Ironia della sorte (o dell’ex consorte – fate voi): lo scultore che realizzò il monumento funebre di Chopin nel cimitero parigino di Père-Lachaise, collocato ancora oggi tra l’ex tomba di Vincenzo Bellini (l’autore della Norma riposa dal 1876 nel duomo di Catania ma Chopin, come scrisse Liszt nella sua Vita di Chopin, “volle essere seppellito accanto a Bellini perché con lui aveva avuto rapporti intimi e frequenti durante il suo soggiorno parigino”) e del compositore fiorentino Luigi Cherubini, era Jean-Baptiste Clésinger, marito di George Sand dal 1848. Clésinger realizzò anche la maschera mortuaria e il calco delle mani del pianista  – entrambi sono esposti al Museo Chopin di Varsavia. Quello che un tempo fu l’appartamento parigino di Chopin, ubicato al n.12 di Place Vendôme, adesso è la sede della Maison Chaumet, fondata dal gioielliere di Napoleone.

Nel 170° anniversario della sua morte occorre fare un bilancio. Il catalogo delle opere di Chopin consta di sole 74 opere numerate (la 74esima, la raccolta dei Diciassette canti polacchi per voce e pianoforte, uscì postuma), ma bisogna tener conto anche di un cospicuo numero di composizioni non numerate (mazurche, valzer, polacche, rondò, scozzesi, piccole variazioni su temi operistici, marce, contraddanze, galoppi). In totale Chopin compose poco più di 200 pezzi.
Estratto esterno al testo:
(* ===== verification/Protocol.v ===== *)
(** * Request and response bodies

    [entrypoints/protocol.py]: the OpenAI-compatible bodies. What the server
    does not implement is refused by name; the coercion of the declared fields
    is pydantic's, a parameter. *)

From S2P Require Import Prelude Output.

(** ** JSON objects *)

Abbreviation dict := (list (string * pyval)).

(** [d[k]], [None] where [k not in d]. *)
Fixpoint dict_get (d : dict) (k : string) : option pyval :=
  match d with
  | [] => None
  | (k', v) :: d' => if String.eqb k k' then Some v else dict_get d' k
  end.

(** [del d[k]]. *)
Definition dict_del (k : string) (d : dict) : dict := filter (fun p => p.1 <> k) d.

(** [v == w] for a scalar [w]: numbers compare across their types. *)
Definition as_number (v : pyval) : option Qc :=
  match v with
  | PBool b => Some (if b then 1%Qc else 0%Qc)
  | PInt z => Some (Qc_of_Z z)
  | PFloat q => Some q
  | _ => None
  end.

Definition eq_scalar (v w : pyval) : bool :=
  match as_number v, as_number w with
  | Some a, Some b => Qc_eqb a b
  | _, _ => match v, w with PStr a, PStr b => String.eqb a b | _, _ => false end
  end.

(** ** Unsupported fields *)

(** Each name with its no-op values and the reason it is refused. *)
Definition UNSUPPORTED : list (string * (list pyval * string)) :=
  [("min_p", ([PFloat 0%Qc], "lean-vLLM samples with temperature, top-k and top-p only"));
   ("best_of", ([PInt 1], "n > 1 is out of scope"));
   ("logprobs", ([PBool false; PInt 0], "the sampler does not return logprobs"));
   ("top_logprobs", ([PInt 0], "the sampler does not return logprobs"));
   ("presence_penalty", ([PFloat 0%Qc], "penalties are not implemented"));
   ("frequency_penalty", ([PFloat 0%Qc], "penalties are not implemented"));
   ("repetition_penalty", ([PFloat 1%Qc], "penalties are not implemented"));
   ("seed", ([], "the sampler does not take a per-request seed"));
   ("logit_bias", ([], "logit processors are not implemented"));
   ("tools", ([], "tool calling is not implemented"));
   ("tool_choice", ([PStr "none"], "tool calling is not implemented"));
   ("functions", ([], "tool calling is not implemented"));
   ("echo", ([PBool false], "the prompt is never echoed back"));
   ("suffix", ([], "infilling is not implemented"))]%string.

Definition asks_for_it (v : pyval) (neutral : list pyval) : bool :=
  match v with
  | PNone | PList [] | PDict [] => false
  | _ => negb (existsb (eq_scalar v) neutral)
  end.

Definition unsupported_message (name reason : string) : string :=
  name +:+ " is not supported: " +:+ reason.

(** One turn of the loop of [_refuse_unsupported]. *)
Definition refuse_field (row : string * (list pyval * string)) : M dict unit :=
  let '(name, (neutral, reason)) := row in
  let! data := gets id in
  match dict_get data name with
  | None => ret tt
  | Some v =>
      if asks_for_it v neutral then raise (ValueError (unsupported_message name reason))
      else modify (dict_del name)
  end.

Definition refuse_unsupported : M dict unit := for_each UNSUPPORTED refuse_field.

(** ** Requests *)

Record StreamOptions := { so_include_usage : bool }.

Record BaseRequest := {
  rq_model : string;
  rq_max_tokens : Z;
  rq_temperature : Qc;
  rq_top_p : option Qc;
  rq_top_k : option Z;
  rq_stream : bool;
  rq_stream_options : option StreamOptions;
  rq_stop : option (string + list string);
  rq_n : Z;
  rq_ignore_eos : bool;
  rq_priority : Z;
  rq_kv_transfer_params : option (gmap string pyval)
}.

(** The defaults of the fields a body may leave out. *)
Definition default_BaseRequest (model : string) : BaseRequest :=
  {| rq_model := model; rq_max_tokens := 64; rq_temperature := 1; rq_top_p := None;
     rq_top_k := None; rq_stream := false; rq_stream_options := None; rq_stop := None;
     rq_n := 1; rq_ignore_eos := false; rq_priority := 0; rq_kv_transfer_params := None |}.

#[export] Instance eta_BaseRequest : Eta BaseRequest := fun r =>
  Build_BaseRequest (rq_model r) (rq_max_tokens r) (rq_temperature r) (rq_top_p r) (rq_top_k r)
    (rq_stream r) (rq_stream_options r) (rq_stop r) (rq_n r) (rq_ignore_eos r) (rq_priority r)
    (rq_kv_transfer_params r).

(** The bounds the fields declare. *)
Definition fields_ok (r : BaseRequest) : bool :=
  (1 <=? rq_max_tokens r)%Z && Qc_leb 0 (rq_temperature r) &&
  match rq_top_p r with Some p => Qc_ltb 0 p && Qc_leb p 1 | None => true end &&
  match rq_top_k r with Some k => (-1 <=? k)%Z | None => true end.

(** [_check_n]. *)
Definition check_n (r : BaseRequest) : exn + unit :=
  if (rq_n r =? 1)%Z then inr tt else inl (ValueError "n must be 1").

Definition stop_strings (r : BaseRequest) : list string :=
  match rq_stop r with
  | None => []
  | Some (inl s) => [s]
  | Some (inr l) => l
  end.

Definition include_usage (r : BaseRequest) : bool :=
  match rq_stream_options r with Some o => so_include_usage o | None => false end.

Inductive Role := System_ | User | Assistant.

Record ChatMessage := { cm_role : Role; cm_content : string }.

Record CompletionRequest := { cr_base : BaseRequest; cr_prompt : string + list Z }.

Record ChatCompletionRequest := { cc_base : BaseRequest; cc_messages : list ChatMessage }.

Definition messages_ok (r : ChatCompletionRequest) : bool := bool_decide (cc_messages r <> []).

(** ** Validation

    The validator before the fields, pydantic's coercion of them ([coerce],
    which also refuses names it does not know), their bounds, and the validator
    after. *)

Section Validate.
Context {B : Type}.
Variable base : B -> BaseRequest.
Variable bounds : B -> bool.
Variable coerce : pyval -> exn + B.
Variable out_of_bounds : B -> exn.

Definition validate_fields (data : pyval) : exn + B :=
  match coerce data with
  | inl e => inl e
  | inr b =>
      if fields_ok (base b) && bounds b then
        match check_n (base b) with inl e => inl e | inr _ => inr b end
      else inl (out_of_bounds b)
  end.

Definition validate_body (data : pyval) : exn + B :=
  match data with
  | PDict d =>
      match refuse_unsupported d with
      | (inl e, _) => inl e
      | (inr _, d') => validate_fields (PDict d')
      end
  | _ => validate_fields data
  end.

End Validate.

(** ** Responses *)

Record UsageInfo := { ui_prompt_tokens : Z; ui_completion_tokens : Z; ui_total_tokens : Z }.

Definition usage (num_prompt_tokens num_completion_tokens : Z) : UsageInfo :=
  {| ui_prompt_tokens := num_prompt_tokens; ui_completion_tokens := num_completion_tokens;
     ui_total_tokens := num_prompt_tokens + num_completion_tokens |}.

Record ModelCard := { mc_id : string; mc_object : string; mc_created : Z; mc_owned_by : string }.

Definition model_card (id : string) : ModelCard :=
  {| mc_id := id; mc_object := "model"; mc_created := 0; mc_owned_by := "lean-vllm" |}.

Record ModelList := { ml_object : string; ml_data : list ModelCard }.

(** [logprobs], whose one value is [None], is left out. *)
Record CompletionResponseChoice := {
  cp_index : Z; cp_text : string; cp_finish_reason : option string
}.

Record ChatCompletionResponseChoice := {
  ch_index : Z; ch_message : ChatMessage; ch_finish_reason : option string
}.

Record DeltaMessage := { dm_role : option Role; dm_content : option string }.

Record ChatCompletionResponseStreamChoice := {
  sc_index : Z; sc_delta : DeltaMessage; sc_finish_reason : option string
}.

(** The whole responses, by their choice. *)
Record Response (Choice : Type) := {
  rs_id : string;
  rs_object : string;
  rs_created : Z;
  rs_model : string;
  rs_choices : list Choice;
  rs_usage : UsageInfo;
  rs_kv_transfer_params : option (gmap string pyval)
}.

(** The streamed chunks, by their choice. *)
Record StreamResponse (Choice : Type) := {
  st_id : string;
  st_object : string;
  st_created : Z;
  st_model : string;
  st_choices : list Choice;
  st_usage : option UsageInfo
}.

Arguments Build_Response {Choice}.
Arguments Build_StreamResponse {Choice}.
Arguments rs_choices {Choice}.
Arguments rs_usage {Choice}.
Arguments rs_kv_transfer_params {Choice}.
Arguments st_choices {Choice}.
Arguments st_usage {Choice}.

Definition CompletionResponse : Type := Response CompletionResponseChoice.
Definition ChatCompletionResponse : Type := Response ChatCompletionResponseChoice.
Definition CompletionStreamResponse : Type := StreamResponse CompletionResponseChoice.
Definition ChatCompletionStreamResponse : Type := StreamResponse ChatCompletionResponseStreamChoice.

(** ** What is refused *)

(** The body asks for what a row of the table refuses. *)
Definition asked (d : dict) (row : string * (list pyval * string)) : Prop :=
  exists v, dict_get d row.1 = Some v /\ asks_for_it v row.2.1 = true.

Lemma dict_get_del k k' d : k <> k' -> dict_get (dict_del k d) k' = dict_get d k'.
Proof.
  intros Hk. induction d as [|[a v] d IH]; [done|]. unfold dict_del. rewrite filter_cons. simpl.
  case_decide as Ha; simpl; [by destruct (String.eqb k' a)|].
  subst a. destruct (String.eqb_spec k' k); [congruence|done].
Qed.

Lemma dict_get_None d k : dict_get d k = None <-> k ∉ d.*1.
Proof.
  induction d as [|[a v] d IH]; simpl; [split; [intros _; apply not_elem_of_nil|done]|].
  rewrite not_elem_of_cons. destruct (String.eqb_spec k a); naive_solver.
Qed.

(** [refuse_unsupported] over any table of distinct names. *)
Lemma refuse_fields_spec table d :
  NoDup table.*1 ->
  match for_each table refuse_field d with
  | (inl e, _) => exists before row after, table = before ++ row :: after /\
      asked d row /\ (forall r, r ∈ before -> ~ asked d r) /\
      e = ValueError (unsupported_message row.1 row.2.2)
  | (inr _, d') => d' = filter (fun p => p.1 ∉ table.*1) d /\ forall r, r ∈ table -> ~ asked d r
  end.
Proof.
  revert d. induction table as [|[name [neutral reason]] table IH]; intros d Hnd; simpl in *.
  - unfold ret. split; [|by intros r Hr%elem_of_nil].
    induction d as [|p d IH]; [done|]. rewrite filter_cons, decide_True by apply not_elem_of_nil. by rewrite <-IH.
  - apply NoDup_cons in Hnd as [Hn Hnd]. unfold bind at 1 2, gets at 1, id.
    destruct (dict_get d name) as [v|] eqn:Hg.
    + destruct (asks_for_it v neutral) eqn:Ha; simpl.
      * exists [], (name, (neutral, reason)), table. split_and!; [done|by exists v| |done].
        by intros r Hr%elem_of_nil.
      * assert (Hsame : forall r, r ∈ table -> asked (dict_del name d) r <-> asked d r).
        { intros r Hr. unfold asked. rewrite dict_get_del; [done|].
          intros ->. by apply Hn, list_elem_of_fmap_2. }
        assert (Hthis : ~ asked d (name, (neutral, reason))).
        { intros (w & Hw & Haw). simpl in *. congruence. }
        specialize (IH (dict_del name d) Hnd).
        destruct (for_each table refuse_field (dict_del name d)) as [[e|[]] d'].
        -- destruct IH as (before & row & after & -> & Hr & Hb & ->).
           exists ((name, (neutral, reason)) :: before), row, after. split_and!; [done| | |done].
           ++ apply Hsame; [|done]. apply elem_of_app; right; constructor.
           ++ intros r [->|Hin]%elem_of_cons; [done|]. rewrite <-Hsame; [by apply Hb|].
              apply elem_of_app; by left.
        -- destruct IH as [-> Hall]. split.
           ++ unfold dict_del. rewrite list_filter_filter. apply filter_ext_in. intros p _.
              rewrite not_elem_of_cons. tauto.
           ++ intros r [->|Hin]%elem_of_cons; [done|]. rewrite <-Hsame by done. by apply Hall.
    + assert (Hthis : ~ asked d (name, (neutral, reason))).
      { intros (w & Hw & _). simpl in *. congruence. }
      specialize (IH d Hnd). unfold ret at 1. destruct (for_each table refuse_field d) as [[e|[]] d'].
      * destruct IH as (before & row & after & -> & Hr & Hb & ->).
        exists ((name, (neutral, reason)) :: before), row, after. split_and!; [done..| |done].
        intros r [->|Hin]%elem_of_cons; [done|by apply Hb].
      * destruct IH as [-> Hall]. split.
        -- apply filter_ext_in. intros p Hp. rewrite not_elem_of_cons.
           apply dict_get_None in Hg. split; [|tauto]. intros Hq. split; [|done].
           intros Heq. apply Hg. rewrite <-Heq. by apply list_elem_of_fmap_2.
        -- intros r [->|Hin]%elem_of_cons; [done|by apply Hall].
Qed.

Lemma UNSUPPORTED_NoDup : NoDup UNSUPPORTED.*1.
Proof. apply (bool_decide_unpack _). by vm_compute. Qed.

(** What a validated body guarantees. *)
Lemma validate_body_ok {B} (base : B -> BaseRequest) bounds coerce oob data b :
  validate_body base bounds coerce oob data = inr b -> fields_ok (base b) = true /\ rq_n (base b) = 1%Z.
Proof.
  assert (Hf : forall data, validate_fields base bounds coerce oob data = inr b ->
    fields_ok (base b) = true /\ rq_n (base b) = 1%Z).
  { intros x. unfold validate_fields, check_n. destruct (coerce x) as [|b']; [done|].
    destruct (fields_ok (base b')) eqn:Hb; [|done]. destruct (bounds b'); [|done]. simpl.
    destruct (Z.eqb_spec (rq_n (base b')) 1); [|done]. by intros [= <-]. }
  unfold validate_body. destruct data; try apply Hf.
  destruct (refuse_unsupported d) as [[e|[]] d']; [done|]. apply Hf.
Qed.
Definition chat_choice (t : text) (reason : option string) (role : option Role) :
    ChatCompletionResponseStreamChoice :=
  {| sc_index := 0; sc_delta := {| dm_role := role; dm_content := Some (of_text t) |};
     sc_finish_reason := reason |}.

Definition text_chunk (rid model : string) (created : Z) choices u : Event :=
  EvText (Build_StreamResponse rid "text_completion" created model choices u).

Definition chat_chunk (rid model : string) (created : Z) choices u : Event :=
  EvChat (Build_StreamResponse rid "chat.completion.chunk" created model choices u).

Definition choice_chunk (rid model : string) (created : Z) (chat : bool)
    (t : text) (reason : option string) (role : option Role) : Event :=
  if chat then chat_chunk rid model created [chat_choice t reason role] None
  else text_chunk rid model created [text_choice t reason] None.

Definition usage_chunk (rid model : string) (created : Z) (chat : bool) (u : UsageInfo) : Event :=
  if chat then chat_chunk rid model created [] (Some u) else text_chunk rid model created [] (Some u).

(** [str(getattr(error, "detail", error))]. *)
Definition error_detail (e : exn) : string :=
  match e with HTTPException _ d => d | EngineDeadError m => m | _ => "" end.

(** The tokens of the last yield. *)
Definition last_tokens (l : list Delta) : Z := foldl (fun _ d => dl_tokens d) 0%Z l.
(** *** The system *)

(** While others run: a request seen before is never registered anew. *)
Definition Grows (s s' : System) : Prop :=
  sys_used s ⊆ sys_used s' /\
  (forall a q, streams (procs s) !! a = Some q -> exists q', streams (procs s') !! a = Some (q ++ q')) /\
  (forall r st', request_states (procs s') !! r = Some st' ->
     (exists st, request_states (procs s) !! r = Some st /\ rs_stream st' = rs_stream st) \/
     (r ∉ sys_used s /\ r ∈ sys_used s')).

#[export] Instance Grows_preorder : PreOrder Grows.
Proof.
  split.
  - intros s. split_and!; [done| |eauto]. intros a q Hq. exists []. by rewrite app_nil_r.
  - intros s1 s2 s3 (U1 & H1 & R1) (U2 & H2 & R2). split_and!; [set_solver| |].
    + intros a q [q1 Hq1]%H1. destruct (H2 _ _ Hq1) as [q2 Hq2]. exists (q1 ++ q2). by rewrite app_assoc.
    + intros r st3 [(st2 & [(st1 & Hr1 & E1)|[Hn Hy]]%R1 & E2)|[Hn Hy]]%R2.
      * left. exists st1. by rewrite E2.
      * right. set_solver.
      * right. set_solver.
Qed.

Lemma extends_grows s s' : sys_used s ⊆ sys_used s' -> Extends (procs s) (procs s') -> Grows s s'.
Proof. intros Hu [H1 H2]. split_and!; [done|done|]. intros r st' Hst. left. by apply H2. Qed.

Lemma al_add_begin_extends prompt sp rid x r x' :
  StreamInv x -> al_add_begin repr_exn encode prompt sp rid x = (r, x') ->
  (forall a q, streams (al_processor x) !! a = Some q -> exists q', streams (al_processor x') !! a = Some (q ++ q')) /\
  (forall r st', r <> rid -> request_states (al_processor x') !! r = Some st' ->
     request_states (al_processor x) !! r = Some st').
Proof.
  intros Hs Hb.
  destruct (al_add_begin_cases _ _ _ _ _ _ _ _ Hb) as [(e & -> & ->)|(ids & Hr & _ & _ & Hx)].
  { split; [|done]. intros a q Hq. exists []. by rewrite app_nil_r. }
  assert (Hreg : forall c, let x1 := (registered rid ids sp x) <| al_core := c |> in
    (forall a q, streams (al_processor x) !! a = Some q -> streams (al_processor x1) !! a = Some q) /\
    (forall r st', r <> rid -> request_states (al_processor x1) !! r = Some st' ->
       request_states (al_processor x) !! r = Some st')).
  { intros c. split; simpl.
    - intros a q Hq. rewrite lookup_insert_ne; [done|]. intros <-.
      enough (al_next_stream x < al_next_stream x) by lia. apply (sm_fresh _ Hs). eauto.
    - intros r' st' Hne. by rewrite lookup_insert_ne. }
  simpl in Hx. destruct (add_begin repr_exn rid ids sp (al_core x)) as [[e|fut] c']; destruct Hx as [-> ->];
    destruct (Hreg c') as [H1 H2].
  - destruct (abort_extends rid (al_processor ((registered rid ids sp x) <| al_core := c' |>))) as [E1 E2].
    split; [intros a q Hq%H1; by apply E1|].
    intros r' st' Hne. simpl in E2 |- *. rewrite abort_states, decide_False by done. apply (H2 r' st' Hne).
  - split; [|exact H2]. intros a q Hq%H1. exists []. by rewrite app_nil_r.
Qed.

Lemma add_grows prompt sp rid r x' adds s : SysInv s -> rid ∉ sys_used s ->
  al_add_begin repr_exn encode prompt sp rid (sys_llm s) = (r, x') ->
  Grows s {| sys_llm := x'; sys_adds := adds; sys_calls := sys_calls s; sys_used := {[rid]} ∪ sys_used s |}.
Proof.
  intros Hi Hu Hb. destruct (al_add_begin_extends _ _ _ _ _ _ (si_streams _ Hi) Hb) as [E1 E2].
  split_and!; [set_solver|exact E1|]. intros r' st' Hst'.
  destruct (decide (r' = rid)) as [->|Hne]; [right; set_solver|]. left. exists st'. split; [|done]. by apply E2.
Qed.

Lemma metrics_grows r x' calls s :
  al_metrics_begin repr_exn (sys_llm s) = (r, x') ->
  Grows s {| sys_llm := x'; sys_adds := sys_adds s; sys_calls := calls; sys_used := sys_used s |}.
Proof.
  intros Hb. apply extends_grows; [done|simpl]. unfold al_metrics_begin, bind, gets, id in Hb.
  destruct (is_dead (sys_llm s)); [by injection Hb as _ <-|]. unfold on_core, zoom in Hb.
  destruct (metrics_begin repr_exn (al_core (sys_llm s))). by injection Hb as _ <-.
Qed.
Lemma drafts_below : Forall (fun i => i < length (concat (host_ids <$> batch)))
  (row_places host_size draft_places 0 batch).
Proof.
  rewrite length_concat_fmap. apply (places_below host_size _ batch 0). intros s b i Hs. unfold draft_places.
  destruct (drafted s) eqn:Hd; [|by intros Hi%elem_of_nil]. intros Hi%elem_of_seq.
  unfold drafted, from_device in Hd. apply andb_true_iff in Hd as [[Hp _]%andb_true_iff _].
  apply negb_true_iff in Hp. unfold host_ids. rewrite Hp. simpl. lia.
Qed.

Lemma no_pending_heads : tk_pending_dst (tokens_of batch) = [] ->
  concat (host_ids <$> batch) = concat (head_ids r <$> batch).
Proof.
  intros Hn. cbn in Hn. apply fmap_nil_inv in Hn. rewrite <-heads_inserted, Hn. by destruct (concat (head_values <$> batch)).
Qed.

(** Some row waits for the device when there is a place to fill. *)
Lemma some_place (ix : nat -> Sequence -> list nat) (P : Sequence -> bool) l b :
  (forall x b, P x = false -> ix b x = []) -> row_places host_size ix b l <> [] ->
  exists s, s ∈ l /\ P s = true.
Proof.
  intros Hix. revert b. induction l as [|x l IH]; intros b Hne; [done|]. cbn in Hne.
  destruct (P x) eqn:Hx; [exists x; split; [constructor|done]|]. rewrite Hix in Hne by done.
  destruct (IH _ Hne) as (s & Hs & Hp). exists s. split; [by constructor|done].
Qed.
Lemma pure_device env m : pure (fun S => get_device (S := S) env m).
Proof.
  intros S s T t. unfold get_device. destruct (LEAN_VLLM_DEVICE env); [|done]. destruct (torch_device m s0); [done|]. by destruct (bool_decide _).
Qed.

Lemma pure_fa3 env m : pure (fun S => fa3_available (S := S) env m).
Proof. unfold fa3_available. destruct (negb _); [done|]. by apply pure_bind; [apply pure_device|]. Qed.

Lemma pure_available env m b : pure (fun S => is_available (S := S) env m b).
Proof.
  destruct b; simpl; [destruct (imports m "flash_mla"); [apply pure_fa3|done]|apply pure_fa3| |done].
  destruct (negb _); [done|]. by apply pure_bind; [apply pure_device|].
Qed.

Lemma serves_unsupported {S} env m b spec : Serves env m b spec -> returns (S := S) (unsupported env m b spec) [].
Proof.
  intros [Ha Hd Hh [Hk Hg] Hkd Hl] s. unfold unsupported, bind. destruct (pure_available env m b S s unit tt) as [He Hs].
  rewrite Ha in He. destruct (is_available env m b s) as [o s1]. simpl in *. subst. unfold validate.
  destruct (Z.eqb_spec (ls_num_kv_heads spec) 0); [done|]. unfold ret. do 2 f_equal.
  rewrite (bool_decide_true _ Hd), Hh, Hg, (bool_decide_true _ Hkd). simpl. destruct b; try done.
  specialize (Hl eq_refl). rewrite !elem_of_cons, elem_of_nil in Hl. destruct Hl as [->|[->|[]]]; done.
Qed.

(** A latent layer gets a backend: the one that the environment names, if that one serves it, and without a name
    the last of them serves every layer of its dtypes. *)
Definition BackendServes (o : Outside) (c : Config) (h : HFConfig) (rank : Z) : Prop :=
  match LEAN_VLLM_ATTENTION_BACKEND (os_environ o) with
  | Some name => exists b spec, by_name name = Some b /\ mla_layer_spec c h rank tt = (inr spec, tt) /\
      Serves (os_environ o) (os_machine o) b spec
  | None => DeviceOk (os_environ o) (os_machine o) /\ hf_dtype h ∈ [float32; float16; bfloat16]
  end.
Se paragonato al catalogo di altri grandi autori, il corpus chopiniano risulta sì sorprendente ma numericamente inferiore: Mozart raggiunse 626 numeri d’opera (a questi bisogna sommare un centinaio di frammenti), Bach scrisse migliaia di composizioni, Vivaldi si fermò a quota 800 e Beethoven produsse quasi 400 lavori.

Ciò che più sorprende, in realtà, è una produzione destinata al 98% per il solo pianoforte. Le tinte policromatiche dell’orchestra non rientravano nelle sue corde. Forse. Problemi con la scrittura orchestrale? Più probabile. Le parti orchestrali delle sue poche composizioni per pianoforte e orchestra – non compose mai singoli pezzi per sola orchestra – rivelano un’ingenuità sorprendente per un tale genio. Anche i suoi due concerti per pianoforte e orchestra, nonostante presentino alcuni momenti di grande bellezza e ispirazione sincera, non rientrano tra i capolavori assoluti del genere. Chopin, quindi, travasò tutto il suo nobile animo nelle miniature pianistiche (valzer, notturni, improvvisi e mazurche). Anche la musica vocale è una piccola parentesi con qualche chicca da riscoprire (peccato che la lingua polacca non sia piacevole per le nostre orecchie).

Nonostante l’inferiorità numerica, l’influsso di Chopin sui contemporanei e sui posteri fu notevole. Suoi debitori sono senz’ombra di dubbio Liszt (emblematico il caso dei suoi tre notturni, editi esattamente un anno dopo la morte di Chopin, del quale già in vita aveva iniziato ad arrangiare e trascrivere alcuni pezzi), Clara Wieck (basterebbe osservare la scrittura del suo delicatissimo Notturno op.6 n.2 per notare cosa prese in prestito la giovane pianista tedesca dal già affermato compositore polacco), Fanny Mendelssohn, l’americano Gottschalk (si esibii a 16 anni nel Primo concerto di Chopin davanti all’autore, il quale rimase strabiliato dal suo talento) e persino Robert Schumann sarà costretto a tributargli un omaggio (anche se di gusto parodico) nel Carnaval, riconoscendo i debiti nei confronti di questo autentico poeta del pianoforte. Inoltre molte prime prove di giovani compositori avvennero proprio sulle sue orme tant’è che il fantasma di Chopin aleggia indisturbato sugli studi, i fogli d’album e i valzer di Aleksandr Scriabin (Ferruccio Busoni, a proposito, parlava di “indigestione di Chopin” da parte di Scriabin) o su Claude Debussy e Maurice Ravel, soggiogati dal fascino innovativo delle sue ultime opere (una su tutte la Berceuse op.57, tanto cara anche al diciannovenne D’Annunzio durante il fidanzamento con Elda Zucconi, figlia del suo professore di lingue straniere al Collegio Cicognini di Prato), proiettate verso il futuro.